*14*

627 82 3
                                    


Keyifli okumalar :) Hadi yine iyisiniz peş peşe iki bölüm attım 🙃

Enid, neşeyle kütüphaneye girdiğinde kapının girişinde donakalmasını sağlayacak bir manzarayla karşılaştı. Biraz ileride, arka arkaya sırayla dizili rafların önden üçüncüsünün hemen sağındaki masada sırtı ona dönük bir sarışın ve onun hemen tepesinde de tanımadığı o sarışınla sohbet eden Wednesdey'i görüyordu. Kalbi atma hızını gereğinden fazla artırırken son anda peşinden gelmediğini fark eden Bianca geri dönüp elini kaptığı gibi Enid'i peşinden çekiştirdi ve tam bu esnada kütüphanenin girişindeki hareketliliği fark eden Wednesday'in bakışları onun durduğu alanın tam tersi yönüne yürüyen Bianca'yla el ele tutuşmuş olan Enid'e döndü. Enid, ona gözlerini devirip elini tuttuğu esmerle birlikte masalardan birine sırtı ona dönük bir şekilde otururken Wednesday'in çatılan kaşlarının ortasında daha derin bir çizgi oluştu.

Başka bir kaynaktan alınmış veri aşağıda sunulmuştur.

Lemma loop_post_silent fuel : respects (silent w) (us_internal_loop_post E fuel).
Proof.
  unfold us_internal_loop_post, us_internal_free_closed_sockets,
    us_internal_free_closed_contexts.
  pose proof (dns_results_silent E w w_other fuel).
  silent_auto w_other; apply free_chain_silent; intros; silent_auto w_other.
Qed.
End SilentPost.

Lemma is_admission_nonneg e : 0 <= is_admission e.
Proof.
  unfold is_admission. pose proof (is_promotion_nonneg e).
  pose proof (is_budget_admission_nonneg e). lia.
Qed.

(** The pre-hook: what it admits by promotion is paid out of the budget
    it leaves behind. *)
Lemma loop_pre_budget {W} (E : env W) (KB : keeps_budget E) fuel st :
  0 <= weight is_admission (trace_of (us_internal_loop_pre E fuel st)) <= 5
  /\ (result_of (us_internal_loop_pre E fuel st) = Done tt ->
      budget_of (state_of (us_internal_loop_pre E fuel st))
      + weight is_admission (trace_of (us_internal_loop_pre E fuel st)) = 5
      /\ 0 <= budget_of (state_of (us_internal_loop_pre E fuel st))).
Proof.
  unfold us_internal_loop_pre. rewrite run_modify_bind.
  set (st1 := with_data _ st).
  pose proof (dns_results_silent E is_admission (fun e H => H) fuel st1) as Hdns.
  rewrite run_bind.
  destruct (us_internal_handle_dns_results E fuel st1) as [[[b | why] st2] t2];
    unfold silent, trace_of in Hdns; cbn [fst snd] in Hdns.
  - destruct (handle_low_priority_budget E is_admission (fun _ => eq_refl) (fun e H => H)
                (kb_link_socket E KB) (kb_poll_change E KB) fuel st2) as [H1 H2].
    pose proof (weight_nonneg is_admission is_admission_nonneg
                  (trace_of (us_internal_handle_low_priority_sockets E fuel st2))) as H3.
    rewrite run_bind.
    destruct (us_internal_handle_low_priority_sockets E fuel st2) as [[[u | why] st3] t3];
      unfold result_of, state_of, trace_of, call_ in *; cbn [fst snd] in *;
      rewrite !weight_app; cbn [weight];
      unfold MAX_LOW_PRIO_SOCKETS_PER_LOOP_ITERATION in *.
    + change (is_admission EvPreCb) with 0.
      pose proof (kb_pre_cb E KB st3) as Hpre. unfold budget_of in *. split; [ lia | ].
      intros _. rewrite Hpre. lia.
    + split; [ lia | discriminate ].
  - unfold result_of, trace_of. cbn [fst snd]. split; [ lia | discriminate ].
Qed.

(** C10 (as the code has it).  In one loop iteration the number of
    sockets promoted by the pre-hook of that iteration plus the number of
    sockets admitted during the dispatch by taking a unit of the budget is
    at most 5, because each promotion is paid out of the budget the
    dispatch later draws on.  This holds of every run of the iteration,
    complete or not, for every batch of ready polls.  It is not a bound on
    the low-priority sockets admitted to the receive path: a socket in
    low_prio_state 2 is admitted without paying, also when it was promoted
    in an earlier iteration.  The collaborators and callbacks leave the
    budget alone. *)
Theorem low_prio_admissions_per_iteration {W} (E : env W) (fuel : nat)
        (ready : list (nat * Z * Z * Z)) (st : state W) :
  keeps_budget E ->
  0 <= promotions (trace_of (loop_iteration E fuel ready st))
  /\ 0 <= budget_admissions (trace_of (loop_iteration E fuel ready st))
  /\ promotions (trace_of (loop_iteration E fuel ready st))
     + budget_admissions (trace_of (loop_iteration E fuel ready st)) <= 5.
Proof.
  intros KB.
  split; [ apply (weight_nonneg is_promotion is_promotion_nonneg) | ].
  split; [ apply (weight_nonneg is_budget_admission is_budget_admission_nonneg) | ].
  rewrite <- weight_is_admission.
  unfold loop_iteration. rewrite run_bind.
  destruct (loop_pre_budget E KB fuel st) as [Hpre Hdone].
  destruct (us_internal_loop_pre E fuel st) as [[[u | why] st1] t1];
    unfold result_of, state_of, trace_of in Hpre, Hdone; cbn [fst snd] in Hpre, Hdone.
  - destruct u. destruct (Hdone eq_refl) as [Hsum Hnonneg].
    pose proof (dispatch_batch_budget E KB fuel ready st1) as [Hb1 Hb2].
    pose proof (weight_nonneg is_admission is_admission_nonneg
                  (trace_of (dispatch_batch E fuel ready st1))) as Hb3.
    rewrite run_bind.
    destruct (dispatch_batch E fuel ready st1) as [[[u2 | why] st2] t2];
      unfold state_of, trace_of in Hb1, Hb2, Hb3; cbn [fst snd] in Hb1, Hb2, Hb3.
    + pose proof (loop_post_silent E is_admission (fun e H => H) fuel st2) as Hpost.
      unfold silent in Hpost. unfold trace_of in *. cbn [fst snd].
      rewrite !weight_app. lia.
    + unfold trace_of. cbn [fst snd]. rewrite !weight_app. lia.
  - unfold trace_of. cbn [fst snd]. lia.
Qed.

"Wednesday, beni dinliyor musun?"

Elizabeth'in sorusuyla bakışlarını Enid'in sırtından ayıran Wednesday kafasını olumlu anlamda sallayarak önüne döndü. "Evet, seni dinliyorum."

"Döngüyü hesapladığını söylemiştin. Ama bu canavar avlanmak için senin hesapladığın döngünün de dışına çıkabiliyor."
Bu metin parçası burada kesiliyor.